You are viewing a plain text version of this content. The canonical link for it is here.
Posted to yarn-issues@hadoop.apache.org by "Jason Lowe (JIRA)" <ji...@apache.org> on 2015/11/11 22:25:11 UTC

[jira] [Commented] (YARN-4265) Provide new timeline plugin storage to support fine-grained entity caching

    [ https://issues.apache.org/jira/browse/YARN-4265?page=com.atlassian.jira.plugin.system.issuetabpanels:comment-tabpanel&focusedCommentId=15001126#comment-15001126 ] 

Jason Lowe commented on YARN-4265:
----------------------------------

Thanks for the patch, [~gtCarrera9]!  This looks like most of the patch is a copy of the entity timeline store from YARN-3942 with a few edits, so I'm sorta reviewing my own code here.  As such I did a diff of the patch from this JIRA and the one from YARN-3942 so I could focus on what's changed.  I'll defer to others to review the parts that are identical to YARN-3942.  Eventually I can see this being a superset of YARN-3942, since it can cache to memory and either cache everything or a subset based on what the plugins decide.

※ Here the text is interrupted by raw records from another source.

(* ===== verification/VmArea.v ===== *)
(** * Virtual-memory areas (xvma/src/{object,area,backend}.rs)

    The page source interface [VmObject], the backing of an area, and the
    operations of one area on the page tables. Programs act on an address
    space and the machine; where an area is changed in two address spaces
    ([map_child]), the parent is read only. *)
From S2P Require Import Prelude Errno MemAddr Frame PageTable AddressSpace.
From stdpp Require Import prelude gmap list.
Open Scope Z_scope.

(** ** Page sources (object.rs) *)

(** [VmPage]: a counted frame, and the guard of a writable page. *)
Record VmPage {guard : Type} := MkVmPage { vp_frame : Frame; vp_guard : option guard }.
Arguments VmPage : clear implicits.
Arguments MkVmPage {guard}.

(** [dyn VmObject] (its operations) with the state of all page sources. *)
Class VmObject `{CFG : Config, PA : PageAllocator} := {
  vm_object : Type;
  vm_guard : Type;
  objects : Type;
  object_id : vm_object → Z;
  object_byte_len : vm_object → objects → outcome Z Z;
  object_page : vm_object → Z → bool → prog (objects * machine) Z (VmPage vm_guard);
  object_sync : vm_object → Z → Z → bool → prog objects Z ();
  object_requires_write_guard : vm_object → bool;
}.

(** ** Backing (backend.rs) *)

Section area.
Context {CFG : Config} {PA : PageAllocator} {BF : BitFlags} {MA : MemoryAddr} {PT : PageTable}.
Context {VO : VmObject}.
Abbreviation state := (AddressSpace * machine)%type.

Inductive Source :=
  | SrcZero
  | SrcStatic (frames : StaticFrameRange)
  | SrcObject (object : vm_object) (offset : Z).
Record Backing := MkBacking { source : Source; private : bool }.
Record VmArea := MkVmArea {
  a_range : vrange; a_flags : Z; a_page_size : PageSize; a_backing : Backing }.
Record Backend := MkBackend { be_backing : Backing; be_page_size : PageSize; be_populate : bool }.

Definition static_frames (frames : StaticFrameRange) (page_size : PageSize) : Backend :=
  MkBackend (MkBacking (SrcStatic frames) false) page_size false.
Definition anonymous (populate : bool) : Backend :=
  MkBackend (MkBacking SrcZero true) Size4K populate.
Definition backend_object (object : vm_object) (offset : Z) (private populate : bool) : Backend :=
  MkBackend (MkBacking (SrcObject object offset) private) Size4K populate.
Definition backend_private (object : vm_object) (offset : Z) (populate : bool) : Backend :=
  backend_object object offset true populate.
Definition backend_shared (object : vm_object) (offset : Z) (populate : bool) : Backend :=
  backend_object object offset false populate.

Definition backend_prepare (b : Backend) (size : Z) :
    outcome XError (PageSize * Backing * bool) :=
  let ok := Ok (be_page_size b, be_backing b, be_populate b) in
  match source (be_backing b) with
  | SrcZero => ok
  | SrcStatic frames => if negb (sfr_size frames =? size) then Err InvalidInput else ok
  | SrcObject _ offset =>
      if negb (is_multiple_of offset (page_bytes Size4K))
         || bool_decide (usize_checked_add offset size = None)
      then Err InvalidInput else ok
  end.

Definition shifted (b : Backing) (delta size : Z) : option Backing :=
  src ← match source b with
        | SrcZero => Some SrcZero
        | SrcStatic frames =>
            match sfr_subrange frames delta size with
            | Ok frames => Some (SrcStatic frames) | _ => None end
        | SrcObject object offset =>
            offset ← usize_checked_add offset delta; Some (SrcObject object offset)
        end;
  Some (MkBacking src (private b)).

Definition backing_can_merge (b next : Backing) (left_size : Z) : bool :=
  if negb (Bool.eqb (private b) (private next)) then false
  else
    match source b, source next with
    | SrcZero, SrcZero => true
    | SrcObject left_object left_offset, SrcObject right_object right_offset =>
        (object_id left_object =? object_id right_object)
        && match usize_checked_add left_offset left_size with
           | Some offset => offset =? right_offset | None => false end
    | _, _ => false
    end.

Definition object_at (b : Backing) (delta : Z) : option (Z * vm_object) :=
  match source b with
  | SrcObject object offset => offset ← usize_checked_add offset delta; Some (offset, object)
  | _ => None
  end.

Definition requires_write_guard (b : Backing) : bool :=
  negb (private b)
  && match source b with SrcObject object _ => object_requires_write_guard object | _ => false end.

Definition backing_map (b : Backing) (area : VmArea) : prog state XError () :=
  match source b with
  | SrcStatic frames =>
      map_static_range (vr_start (a_range area)) frames (a_flags area) (a_page_size area)
  | SrcZero | SrcObject _ _ => mret ()
  end.

Definition backing_unmap (b : Backing) (area : VmArea) (range : vrange) : prog state XError () :=
  match source b with
  | SrcStatic _ => unmap_static_range (vr_start range) (vr_size range) (a_page_size area)
  | SrcZero | SrcObject _ _ => unmap_alloc_range (vr_start range) (vr_size range)
  end.

Definition backing_protect (b : Backing) (area : VmArea) (range : vrange) (flags : Z) :
    prog txn_state XError () :=
  match source b with
  | SrcStatic frames =>
      let offset := vr_start range - vr_start (a_range area) in
      sub ← lift (sfr_subrange frames offset (vr_size range));
      txn_protect_static_range (vr_start range) sub flags (a_page_size area)
  | _ =>
      if negb (contains flags WRITE) then
        txn_protect_alloc_range (vr_start range) (vr_size range) flags
      else if private b then
        txn_protect_alloc_range_with (vr_start range) (vr_size range)
          (λ exclusive, if exclusive : bool then flags else flags |-| WRITE)
      else if requires_write_guard b then
        txn_protect_alloc_range (vr_start range) (vr_size range) (flags |-| WRITE)
      else txn_protect_alloc_range (vr_start range) (vr_size range) flags
  end.

(** The loop of [map_child]; what is left of the snapshot is dropped when
    [map_frame] fails. *)
Fixpoint map_child_frames (private : bool) (frames : list (Z * Frame * Z)) :
    prog state XError () :=
  match frames with
  | [] => mret ()
  | (address, frame, flags) :: rest =>
      let flags := if private then flags |-| WRITE else flags in
      attempt (map_frame address frame flags) (λ r,
        match r with
        | Ok _ => map_child_frames private rest
        | Err error => on_machine (drop_snapshots rest);; throw error
        | Panic => panic
        end)
  end.
Definition backing_map_child (b : Backing) (area : VmArea) (parent : AddressSpace) :
    prog state XError () :=
  match source b with
  | SrcStatic frames =>
      map_static_range (vr_start (a_range area)) frames (a_flags area) (a_page_size area)
  | _ =>
      frames ← on_machine (zoom (λ m, (parent, m)) (λ s _, s.2) (mapped_frames (a_range area)));
      map_child_frames (private b) frames
  end.

Definition backing_protect_parent_after_fork (b : Backing) (area : VmArea) :
    prog txn_state XError () :=
  if private b && contains (a_flags area) WRITE then
    txn_protect_alloc_range (vr_start (a_range area)) (vr_size (a_range area))
      (a_flags area |-| WRITE)
  else mret ().

(** ** Areas (area.rs) *)

Definition overlap_with (area : VmArea) (range : vrange) : outcome XError vrange :=
  expect (vr_new (Z.max (vr_start (a_range area)) (vr_start range))
                 (Z.min (vr_end (a_range area)) (vr_end range))).

Definition checked_slice (area : VmArea) (range : vrange) (flags : Z) : option VmArea :=
  if negb (vr_contains_range (a_range area) range)
     || negb (is_aligned (vr_start range) (page_bytes (a_page_size area)))
     || negb (is_multiple_of (vr_size range) (page_bytes (a_page_size area)))
  then None
  else
    backing ← shifted (a_backing area) (vr_start range - vr_start (a_range area)) (vr_size range);
    Some (MkVmArea range flags (a_page_size area) backing).

Definition is_private (area : VmArea) : bool := private (a_backing area).

Definition can_merge (left right : VmArea) : bool :=
  if negb (vr_end (a_range left) =? vr_start (a_range right))
     || negb (a_flags left =? a_flags right)
     || negb (bool_decide (a_page_size left = a_page_size right))
  then false
  else backing_can_merge (a_backing left) (a_backing right) (vr_size (a_range left)).

Definition area_map (area : VmArea) : prog state XError () := backing_map (a_backing area) area.
Definition area_unmap (area : VmArea) (range : vrange) : prog state XError () :=
  backing_unmap (a_backing area) area range.
Definition area_protect (area : VmArea) (range : vrange) (flags : Z) : prog txn_state XError () :=
  backing_protect (a_backing area) area range flags.
Definition area_map_child (area : VmArea) (parent : AddressSpace) : prog state XError () :=
  backing_map_child (a_backing area) area parent.
Definition area_protect_parent_after_fork (area : VmArea) : prog txn_state XError () :=
  backing_protect_parent_after_fork (a_backing area) area.
End area.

TIMELINE_SERVICE_PLUGIN_ENABLED and DEFAULT_TIMELINE_SERVICE_PLUGIN_ENABLED are not needed.

Is there a reason we're not using the Configuration.getInstances method or the ReflectionUtils methods to handle plugin loading?

If no plugins are configured (which is the default behavior), do we want a fallback plugin that emulates what YARN-3942 is doing?

Are there plans to support the leveldb store as an alternative to the memory store for the detail timeline store?  There was concern that a single dag could overwhelm the server, and storing it to leveldb instead of the memory store would be one way to try to mitigate that.  I'm wondering if the class to use for the detail log timeline store should be configurable with MemoryTimelineStore as the default.  Could also do this as a followup JIRA if necessary.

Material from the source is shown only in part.